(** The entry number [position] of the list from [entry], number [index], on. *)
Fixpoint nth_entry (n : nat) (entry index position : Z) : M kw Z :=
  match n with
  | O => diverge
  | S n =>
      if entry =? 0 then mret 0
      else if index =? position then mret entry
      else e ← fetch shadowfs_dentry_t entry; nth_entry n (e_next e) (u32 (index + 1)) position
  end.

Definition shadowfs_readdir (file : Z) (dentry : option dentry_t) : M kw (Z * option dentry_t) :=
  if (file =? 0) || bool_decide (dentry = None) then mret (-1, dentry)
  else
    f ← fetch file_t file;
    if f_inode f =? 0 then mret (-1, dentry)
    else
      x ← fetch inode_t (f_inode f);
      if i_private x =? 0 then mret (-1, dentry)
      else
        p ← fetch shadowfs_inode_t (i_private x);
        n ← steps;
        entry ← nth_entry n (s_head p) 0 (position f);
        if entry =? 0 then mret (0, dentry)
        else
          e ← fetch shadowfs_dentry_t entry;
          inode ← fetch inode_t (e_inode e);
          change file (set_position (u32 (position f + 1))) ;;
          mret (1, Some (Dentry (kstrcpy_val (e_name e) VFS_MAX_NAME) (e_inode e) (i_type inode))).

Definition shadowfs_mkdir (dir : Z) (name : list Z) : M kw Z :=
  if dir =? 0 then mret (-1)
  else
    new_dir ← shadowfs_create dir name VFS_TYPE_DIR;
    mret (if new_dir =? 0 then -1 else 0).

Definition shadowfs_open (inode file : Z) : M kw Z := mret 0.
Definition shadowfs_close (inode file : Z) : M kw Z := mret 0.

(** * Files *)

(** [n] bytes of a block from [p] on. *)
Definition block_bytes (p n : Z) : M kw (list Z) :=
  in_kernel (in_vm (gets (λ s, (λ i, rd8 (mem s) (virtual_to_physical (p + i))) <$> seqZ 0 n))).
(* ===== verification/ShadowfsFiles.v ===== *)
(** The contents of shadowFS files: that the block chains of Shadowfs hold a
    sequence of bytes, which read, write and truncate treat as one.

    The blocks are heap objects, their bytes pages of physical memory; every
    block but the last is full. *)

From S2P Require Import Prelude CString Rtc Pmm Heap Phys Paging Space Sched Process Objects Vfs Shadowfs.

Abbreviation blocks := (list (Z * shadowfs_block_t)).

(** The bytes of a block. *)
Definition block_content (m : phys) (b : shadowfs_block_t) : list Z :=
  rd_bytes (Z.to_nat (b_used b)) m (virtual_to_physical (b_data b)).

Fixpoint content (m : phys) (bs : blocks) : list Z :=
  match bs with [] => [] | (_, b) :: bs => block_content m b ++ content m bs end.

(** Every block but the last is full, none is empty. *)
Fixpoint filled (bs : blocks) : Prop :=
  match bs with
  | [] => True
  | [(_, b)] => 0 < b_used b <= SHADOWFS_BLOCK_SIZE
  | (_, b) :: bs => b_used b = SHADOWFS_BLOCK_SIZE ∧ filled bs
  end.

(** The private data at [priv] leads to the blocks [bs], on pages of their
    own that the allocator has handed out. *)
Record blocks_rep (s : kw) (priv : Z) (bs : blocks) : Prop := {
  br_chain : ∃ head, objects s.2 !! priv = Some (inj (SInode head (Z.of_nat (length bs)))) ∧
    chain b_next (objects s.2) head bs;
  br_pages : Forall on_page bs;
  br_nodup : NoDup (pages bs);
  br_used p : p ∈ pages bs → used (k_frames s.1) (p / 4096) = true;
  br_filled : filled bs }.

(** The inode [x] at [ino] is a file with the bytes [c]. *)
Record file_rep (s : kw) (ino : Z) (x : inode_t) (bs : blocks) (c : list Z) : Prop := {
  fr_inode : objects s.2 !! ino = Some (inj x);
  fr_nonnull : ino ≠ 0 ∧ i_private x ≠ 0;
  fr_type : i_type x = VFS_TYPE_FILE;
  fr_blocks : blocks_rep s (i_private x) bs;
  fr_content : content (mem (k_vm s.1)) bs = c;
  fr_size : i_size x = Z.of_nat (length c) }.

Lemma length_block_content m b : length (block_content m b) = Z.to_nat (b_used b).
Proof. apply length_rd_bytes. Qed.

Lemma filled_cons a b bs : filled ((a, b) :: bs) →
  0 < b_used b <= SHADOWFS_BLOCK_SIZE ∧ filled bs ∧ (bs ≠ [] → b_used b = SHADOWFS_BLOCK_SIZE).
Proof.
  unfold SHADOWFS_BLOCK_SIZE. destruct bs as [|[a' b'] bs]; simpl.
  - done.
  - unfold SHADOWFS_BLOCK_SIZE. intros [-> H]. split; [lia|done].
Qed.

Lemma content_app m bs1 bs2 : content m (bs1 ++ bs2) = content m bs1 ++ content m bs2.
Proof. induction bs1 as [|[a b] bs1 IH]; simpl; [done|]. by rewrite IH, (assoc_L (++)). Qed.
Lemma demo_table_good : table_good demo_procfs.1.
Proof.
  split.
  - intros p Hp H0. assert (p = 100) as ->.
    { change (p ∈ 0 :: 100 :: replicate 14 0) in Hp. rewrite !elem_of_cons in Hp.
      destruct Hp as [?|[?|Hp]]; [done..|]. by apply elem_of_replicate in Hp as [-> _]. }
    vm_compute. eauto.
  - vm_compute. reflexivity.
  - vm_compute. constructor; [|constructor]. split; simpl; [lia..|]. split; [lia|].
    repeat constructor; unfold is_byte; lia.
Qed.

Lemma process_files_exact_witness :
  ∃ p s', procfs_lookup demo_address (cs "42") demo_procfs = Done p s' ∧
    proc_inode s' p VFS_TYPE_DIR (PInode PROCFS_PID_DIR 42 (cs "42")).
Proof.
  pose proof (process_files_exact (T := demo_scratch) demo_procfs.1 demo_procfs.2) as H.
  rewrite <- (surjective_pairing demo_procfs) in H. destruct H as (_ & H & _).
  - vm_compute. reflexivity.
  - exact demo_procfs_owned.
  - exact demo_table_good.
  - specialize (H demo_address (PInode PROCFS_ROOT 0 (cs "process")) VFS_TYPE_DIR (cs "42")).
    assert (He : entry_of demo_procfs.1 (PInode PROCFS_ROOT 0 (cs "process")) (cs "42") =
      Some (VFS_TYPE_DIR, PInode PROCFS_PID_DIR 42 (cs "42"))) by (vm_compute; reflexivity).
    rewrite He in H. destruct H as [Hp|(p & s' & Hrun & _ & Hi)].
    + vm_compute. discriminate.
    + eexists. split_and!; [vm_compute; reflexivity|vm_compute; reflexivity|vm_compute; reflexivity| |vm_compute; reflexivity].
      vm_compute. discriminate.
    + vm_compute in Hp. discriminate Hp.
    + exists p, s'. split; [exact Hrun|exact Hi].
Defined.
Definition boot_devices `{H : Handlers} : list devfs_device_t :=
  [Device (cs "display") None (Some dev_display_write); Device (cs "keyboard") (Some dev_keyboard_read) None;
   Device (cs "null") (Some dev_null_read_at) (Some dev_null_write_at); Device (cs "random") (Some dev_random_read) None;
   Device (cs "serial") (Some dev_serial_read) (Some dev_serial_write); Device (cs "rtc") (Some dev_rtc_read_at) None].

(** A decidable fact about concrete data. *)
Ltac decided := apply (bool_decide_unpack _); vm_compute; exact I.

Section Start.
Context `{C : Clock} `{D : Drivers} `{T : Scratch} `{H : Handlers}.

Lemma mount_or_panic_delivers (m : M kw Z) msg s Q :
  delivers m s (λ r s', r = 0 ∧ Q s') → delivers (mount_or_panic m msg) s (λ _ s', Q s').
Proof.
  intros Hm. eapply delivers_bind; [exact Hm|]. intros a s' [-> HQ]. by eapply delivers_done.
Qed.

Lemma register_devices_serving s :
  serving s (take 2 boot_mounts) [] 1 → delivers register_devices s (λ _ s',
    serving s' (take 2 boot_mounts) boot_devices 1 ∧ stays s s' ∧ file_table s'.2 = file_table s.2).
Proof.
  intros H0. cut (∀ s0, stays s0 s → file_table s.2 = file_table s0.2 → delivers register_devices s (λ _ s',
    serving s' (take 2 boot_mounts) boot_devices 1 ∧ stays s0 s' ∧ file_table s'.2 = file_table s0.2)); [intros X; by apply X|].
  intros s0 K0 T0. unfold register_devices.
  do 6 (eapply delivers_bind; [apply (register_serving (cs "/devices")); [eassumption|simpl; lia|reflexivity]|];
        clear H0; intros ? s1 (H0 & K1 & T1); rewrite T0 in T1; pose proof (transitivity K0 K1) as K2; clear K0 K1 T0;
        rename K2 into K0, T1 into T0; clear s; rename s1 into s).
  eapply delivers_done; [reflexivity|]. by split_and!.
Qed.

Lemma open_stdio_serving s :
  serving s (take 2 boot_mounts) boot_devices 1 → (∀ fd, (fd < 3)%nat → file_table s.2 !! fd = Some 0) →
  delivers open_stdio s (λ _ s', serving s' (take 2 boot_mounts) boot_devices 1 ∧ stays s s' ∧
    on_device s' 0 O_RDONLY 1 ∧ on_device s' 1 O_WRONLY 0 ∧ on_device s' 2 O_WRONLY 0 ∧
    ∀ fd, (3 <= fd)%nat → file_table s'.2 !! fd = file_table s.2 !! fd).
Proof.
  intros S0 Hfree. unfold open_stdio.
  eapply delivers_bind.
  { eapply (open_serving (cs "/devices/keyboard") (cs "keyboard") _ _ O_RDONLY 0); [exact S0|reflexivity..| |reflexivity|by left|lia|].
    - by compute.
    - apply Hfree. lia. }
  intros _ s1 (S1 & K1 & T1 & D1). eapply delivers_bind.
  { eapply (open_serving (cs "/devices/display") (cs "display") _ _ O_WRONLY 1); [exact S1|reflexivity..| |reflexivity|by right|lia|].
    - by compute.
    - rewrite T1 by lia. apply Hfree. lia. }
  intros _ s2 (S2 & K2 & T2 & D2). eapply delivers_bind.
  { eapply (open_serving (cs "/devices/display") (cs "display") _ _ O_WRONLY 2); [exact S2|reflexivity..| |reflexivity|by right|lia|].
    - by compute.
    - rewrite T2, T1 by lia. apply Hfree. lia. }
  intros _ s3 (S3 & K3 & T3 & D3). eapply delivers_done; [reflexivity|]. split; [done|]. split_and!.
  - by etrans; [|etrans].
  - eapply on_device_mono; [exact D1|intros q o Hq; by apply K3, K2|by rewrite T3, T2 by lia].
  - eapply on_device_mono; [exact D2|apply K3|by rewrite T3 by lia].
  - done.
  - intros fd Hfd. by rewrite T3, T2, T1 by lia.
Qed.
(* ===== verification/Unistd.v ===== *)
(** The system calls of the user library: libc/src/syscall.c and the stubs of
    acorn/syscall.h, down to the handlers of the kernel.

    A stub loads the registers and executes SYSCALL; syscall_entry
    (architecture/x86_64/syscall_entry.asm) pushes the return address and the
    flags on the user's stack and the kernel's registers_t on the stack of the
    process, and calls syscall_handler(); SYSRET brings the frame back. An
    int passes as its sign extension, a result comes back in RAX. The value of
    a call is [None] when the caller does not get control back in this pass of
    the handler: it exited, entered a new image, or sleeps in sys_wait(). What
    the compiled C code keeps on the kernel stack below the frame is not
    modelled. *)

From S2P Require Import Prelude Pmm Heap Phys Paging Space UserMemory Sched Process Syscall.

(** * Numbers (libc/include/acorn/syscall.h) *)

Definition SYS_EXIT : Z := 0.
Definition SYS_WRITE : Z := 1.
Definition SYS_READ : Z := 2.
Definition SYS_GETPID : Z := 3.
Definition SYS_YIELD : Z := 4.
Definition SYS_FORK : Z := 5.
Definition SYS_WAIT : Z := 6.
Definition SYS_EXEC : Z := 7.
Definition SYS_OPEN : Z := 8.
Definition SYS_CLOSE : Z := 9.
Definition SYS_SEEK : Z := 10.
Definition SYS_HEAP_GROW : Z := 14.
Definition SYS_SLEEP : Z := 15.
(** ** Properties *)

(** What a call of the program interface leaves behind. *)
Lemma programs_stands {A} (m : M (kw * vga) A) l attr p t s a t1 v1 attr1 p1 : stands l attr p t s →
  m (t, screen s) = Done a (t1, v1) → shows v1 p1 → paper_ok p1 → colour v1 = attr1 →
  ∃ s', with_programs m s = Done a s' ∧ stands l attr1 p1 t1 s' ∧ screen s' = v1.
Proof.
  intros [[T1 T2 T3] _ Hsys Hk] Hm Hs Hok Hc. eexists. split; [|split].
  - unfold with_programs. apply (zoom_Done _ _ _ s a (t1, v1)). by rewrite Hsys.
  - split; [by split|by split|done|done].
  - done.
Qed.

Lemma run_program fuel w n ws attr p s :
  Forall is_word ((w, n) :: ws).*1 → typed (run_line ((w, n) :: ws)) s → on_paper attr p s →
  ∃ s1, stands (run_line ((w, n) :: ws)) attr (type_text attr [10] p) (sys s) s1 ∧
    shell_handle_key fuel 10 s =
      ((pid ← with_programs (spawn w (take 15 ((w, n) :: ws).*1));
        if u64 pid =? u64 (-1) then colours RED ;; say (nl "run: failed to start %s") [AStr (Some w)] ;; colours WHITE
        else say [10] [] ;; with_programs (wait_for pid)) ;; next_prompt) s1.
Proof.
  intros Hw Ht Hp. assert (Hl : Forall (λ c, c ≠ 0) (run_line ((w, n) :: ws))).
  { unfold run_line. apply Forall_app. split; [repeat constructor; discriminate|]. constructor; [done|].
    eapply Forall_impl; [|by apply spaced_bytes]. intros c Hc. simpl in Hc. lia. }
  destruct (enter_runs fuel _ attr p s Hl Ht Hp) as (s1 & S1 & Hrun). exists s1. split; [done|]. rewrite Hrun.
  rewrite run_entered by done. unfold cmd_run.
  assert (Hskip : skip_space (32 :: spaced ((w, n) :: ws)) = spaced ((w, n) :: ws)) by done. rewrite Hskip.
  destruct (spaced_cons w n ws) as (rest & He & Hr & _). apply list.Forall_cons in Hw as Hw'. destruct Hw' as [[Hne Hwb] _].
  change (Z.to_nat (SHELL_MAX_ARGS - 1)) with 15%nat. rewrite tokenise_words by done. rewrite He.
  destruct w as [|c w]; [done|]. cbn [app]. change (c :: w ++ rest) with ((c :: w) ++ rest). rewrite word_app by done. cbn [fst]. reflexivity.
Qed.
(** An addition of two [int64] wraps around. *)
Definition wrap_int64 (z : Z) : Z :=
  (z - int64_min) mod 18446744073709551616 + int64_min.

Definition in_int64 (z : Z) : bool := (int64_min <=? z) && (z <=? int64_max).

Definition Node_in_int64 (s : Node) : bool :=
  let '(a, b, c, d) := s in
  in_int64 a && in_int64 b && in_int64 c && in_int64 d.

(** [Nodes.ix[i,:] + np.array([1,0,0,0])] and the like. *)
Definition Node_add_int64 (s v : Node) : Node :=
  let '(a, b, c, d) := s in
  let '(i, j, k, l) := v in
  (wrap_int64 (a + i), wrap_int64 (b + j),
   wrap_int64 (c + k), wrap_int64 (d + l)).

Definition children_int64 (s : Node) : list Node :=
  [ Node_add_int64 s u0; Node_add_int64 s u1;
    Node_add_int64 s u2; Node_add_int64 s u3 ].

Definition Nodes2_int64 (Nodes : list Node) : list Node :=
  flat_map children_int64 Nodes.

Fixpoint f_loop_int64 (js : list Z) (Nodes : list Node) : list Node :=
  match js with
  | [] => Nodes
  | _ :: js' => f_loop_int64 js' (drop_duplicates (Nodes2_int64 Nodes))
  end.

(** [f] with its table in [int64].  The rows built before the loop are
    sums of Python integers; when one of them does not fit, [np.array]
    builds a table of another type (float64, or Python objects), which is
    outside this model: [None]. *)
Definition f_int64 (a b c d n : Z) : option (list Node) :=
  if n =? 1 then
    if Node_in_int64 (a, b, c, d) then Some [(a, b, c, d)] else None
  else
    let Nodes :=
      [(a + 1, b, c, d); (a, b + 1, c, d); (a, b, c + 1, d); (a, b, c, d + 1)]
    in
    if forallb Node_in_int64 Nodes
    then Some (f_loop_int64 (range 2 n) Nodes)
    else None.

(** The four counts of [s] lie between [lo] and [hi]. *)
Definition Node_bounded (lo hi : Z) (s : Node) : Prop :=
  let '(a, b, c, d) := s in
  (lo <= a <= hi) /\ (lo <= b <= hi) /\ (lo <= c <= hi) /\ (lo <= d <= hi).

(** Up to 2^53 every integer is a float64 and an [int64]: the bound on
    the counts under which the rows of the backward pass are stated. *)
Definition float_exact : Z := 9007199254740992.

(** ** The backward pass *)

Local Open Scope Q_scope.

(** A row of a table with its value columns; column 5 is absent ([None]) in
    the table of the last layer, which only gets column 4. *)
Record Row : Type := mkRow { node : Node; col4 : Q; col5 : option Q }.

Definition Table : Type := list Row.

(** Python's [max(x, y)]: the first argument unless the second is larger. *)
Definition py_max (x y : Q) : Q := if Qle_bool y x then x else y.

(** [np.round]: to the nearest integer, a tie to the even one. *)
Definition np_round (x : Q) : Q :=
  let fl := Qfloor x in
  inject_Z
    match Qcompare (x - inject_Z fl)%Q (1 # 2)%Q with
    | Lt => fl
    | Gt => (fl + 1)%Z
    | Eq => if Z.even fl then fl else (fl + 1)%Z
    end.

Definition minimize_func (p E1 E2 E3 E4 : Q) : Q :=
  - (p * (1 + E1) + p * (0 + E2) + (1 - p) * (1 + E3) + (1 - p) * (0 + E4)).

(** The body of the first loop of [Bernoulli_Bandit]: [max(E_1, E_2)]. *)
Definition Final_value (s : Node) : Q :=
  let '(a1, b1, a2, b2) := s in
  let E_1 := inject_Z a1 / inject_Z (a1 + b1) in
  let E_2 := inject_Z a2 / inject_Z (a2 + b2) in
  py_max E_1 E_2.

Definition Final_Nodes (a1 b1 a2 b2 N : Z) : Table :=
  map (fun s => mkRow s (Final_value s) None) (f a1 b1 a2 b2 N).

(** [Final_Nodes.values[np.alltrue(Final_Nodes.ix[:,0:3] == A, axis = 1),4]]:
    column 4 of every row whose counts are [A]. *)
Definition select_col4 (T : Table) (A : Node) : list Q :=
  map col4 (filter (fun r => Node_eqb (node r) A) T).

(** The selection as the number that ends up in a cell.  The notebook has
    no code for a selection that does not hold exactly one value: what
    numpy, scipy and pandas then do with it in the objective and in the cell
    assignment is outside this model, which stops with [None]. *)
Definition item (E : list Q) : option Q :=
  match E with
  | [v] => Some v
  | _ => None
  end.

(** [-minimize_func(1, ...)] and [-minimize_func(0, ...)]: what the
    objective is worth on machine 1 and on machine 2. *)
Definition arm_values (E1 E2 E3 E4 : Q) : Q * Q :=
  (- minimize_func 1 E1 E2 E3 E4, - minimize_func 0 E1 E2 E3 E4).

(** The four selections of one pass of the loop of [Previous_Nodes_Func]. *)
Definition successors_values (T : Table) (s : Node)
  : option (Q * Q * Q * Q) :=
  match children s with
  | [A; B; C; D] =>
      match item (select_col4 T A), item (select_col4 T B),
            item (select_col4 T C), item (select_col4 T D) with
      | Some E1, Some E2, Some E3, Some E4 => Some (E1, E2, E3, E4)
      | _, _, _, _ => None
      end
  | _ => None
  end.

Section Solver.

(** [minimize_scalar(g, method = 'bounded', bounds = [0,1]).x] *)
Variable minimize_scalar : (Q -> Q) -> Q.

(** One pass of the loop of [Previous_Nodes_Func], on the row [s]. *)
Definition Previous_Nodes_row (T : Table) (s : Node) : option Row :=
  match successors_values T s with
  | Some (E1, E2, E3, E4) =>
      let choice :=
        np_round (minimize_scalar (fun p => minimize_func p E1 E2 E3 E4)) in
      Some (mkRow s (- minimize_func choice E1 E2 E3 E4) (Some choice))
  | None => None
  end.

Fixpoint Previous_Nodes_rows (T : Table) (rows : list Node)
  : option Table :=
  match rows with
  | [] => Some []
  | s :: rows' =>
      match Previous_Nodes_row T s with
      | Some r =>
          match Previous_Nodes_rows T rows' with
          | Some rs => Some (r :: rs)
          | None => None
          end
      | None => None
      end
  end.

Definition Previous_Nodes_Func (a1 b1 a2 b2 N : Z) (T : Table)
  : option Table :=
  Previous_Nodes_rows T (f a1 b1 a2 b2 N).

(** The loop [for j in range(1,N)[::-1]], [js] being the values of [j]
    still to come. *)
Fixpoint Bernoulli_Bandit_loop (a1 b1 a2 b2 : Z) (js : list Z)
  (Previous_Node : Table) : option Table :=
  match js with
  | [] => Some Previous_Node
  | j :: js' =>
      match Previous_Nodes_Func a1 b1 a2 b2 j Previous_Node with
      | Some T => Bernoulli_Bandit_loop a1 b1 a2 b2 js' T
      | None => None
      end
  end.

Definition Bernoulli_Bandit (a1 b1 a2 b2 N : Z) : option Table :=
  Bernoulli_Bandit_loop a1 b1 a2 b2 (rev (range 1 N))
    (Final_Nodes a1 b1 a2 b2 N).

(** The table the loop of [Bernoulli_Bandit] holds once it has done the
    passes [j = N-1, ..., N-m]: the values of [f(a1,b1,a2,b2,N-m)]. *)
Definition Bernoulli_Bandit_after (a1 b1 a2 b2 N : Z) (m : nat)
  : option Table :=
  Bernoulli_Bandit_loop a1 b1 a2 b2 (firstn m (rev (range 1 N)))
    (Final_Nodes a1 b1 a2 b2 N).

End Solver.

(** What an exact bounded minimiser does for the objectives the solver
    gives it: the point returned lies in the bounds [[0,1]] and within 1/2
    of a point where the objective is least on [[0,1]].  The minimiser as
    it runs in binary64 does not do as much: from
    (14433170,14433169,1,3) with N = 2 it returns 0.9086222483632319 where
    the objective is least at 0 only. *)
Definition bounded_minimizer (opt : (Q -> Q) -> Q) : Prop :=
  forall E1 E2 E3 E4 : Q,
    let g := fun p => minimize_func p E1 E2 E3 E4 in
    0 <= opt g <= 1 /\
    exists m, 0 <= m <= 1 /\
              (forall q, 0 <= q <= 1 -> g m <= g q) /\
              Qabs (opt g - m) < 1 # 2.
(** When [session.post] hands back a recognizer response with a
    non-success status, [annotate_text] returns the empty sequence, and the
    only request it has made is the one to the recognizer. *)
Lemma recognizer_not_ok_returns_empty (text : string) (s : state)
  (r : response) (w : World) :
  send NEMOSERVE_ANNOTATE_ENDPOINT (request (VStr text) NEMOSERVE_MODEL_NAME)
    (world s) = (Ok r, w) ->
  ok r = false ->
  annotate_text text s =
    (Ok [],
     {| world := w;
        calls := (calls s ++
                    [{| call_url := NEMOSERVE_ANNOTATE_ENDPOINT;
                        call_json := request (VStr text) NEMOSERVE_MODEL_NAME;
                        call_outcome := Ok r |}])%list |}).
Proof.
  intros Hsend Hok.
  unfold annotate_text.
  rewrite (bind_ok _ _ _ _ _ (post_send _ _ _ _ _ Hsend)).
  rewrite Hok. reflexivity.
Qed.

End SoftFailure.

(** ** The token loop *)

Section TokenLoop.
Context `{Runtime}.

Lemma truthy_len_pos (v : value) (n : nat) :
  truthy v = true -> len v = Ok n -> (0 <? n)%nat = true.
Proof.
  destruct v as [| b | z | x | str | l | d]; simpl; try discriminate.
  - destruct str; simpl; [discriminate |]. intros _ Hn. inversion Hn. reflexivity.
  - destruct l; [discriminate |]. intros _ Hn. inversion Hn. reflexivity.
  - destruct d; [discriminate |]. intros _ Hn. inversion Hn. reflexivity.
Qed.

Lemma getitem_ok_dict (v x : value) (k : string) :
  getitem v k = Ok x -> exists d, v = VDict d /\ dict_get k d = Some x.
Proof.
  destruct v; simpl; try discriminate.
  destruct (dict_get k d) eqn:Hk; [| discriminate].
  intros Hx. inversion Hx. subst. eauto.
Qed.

■ Work required: Scan the entries above and report the number of lines that contain the word "keyboard", with no added text.

■ Reply to the exercise: 2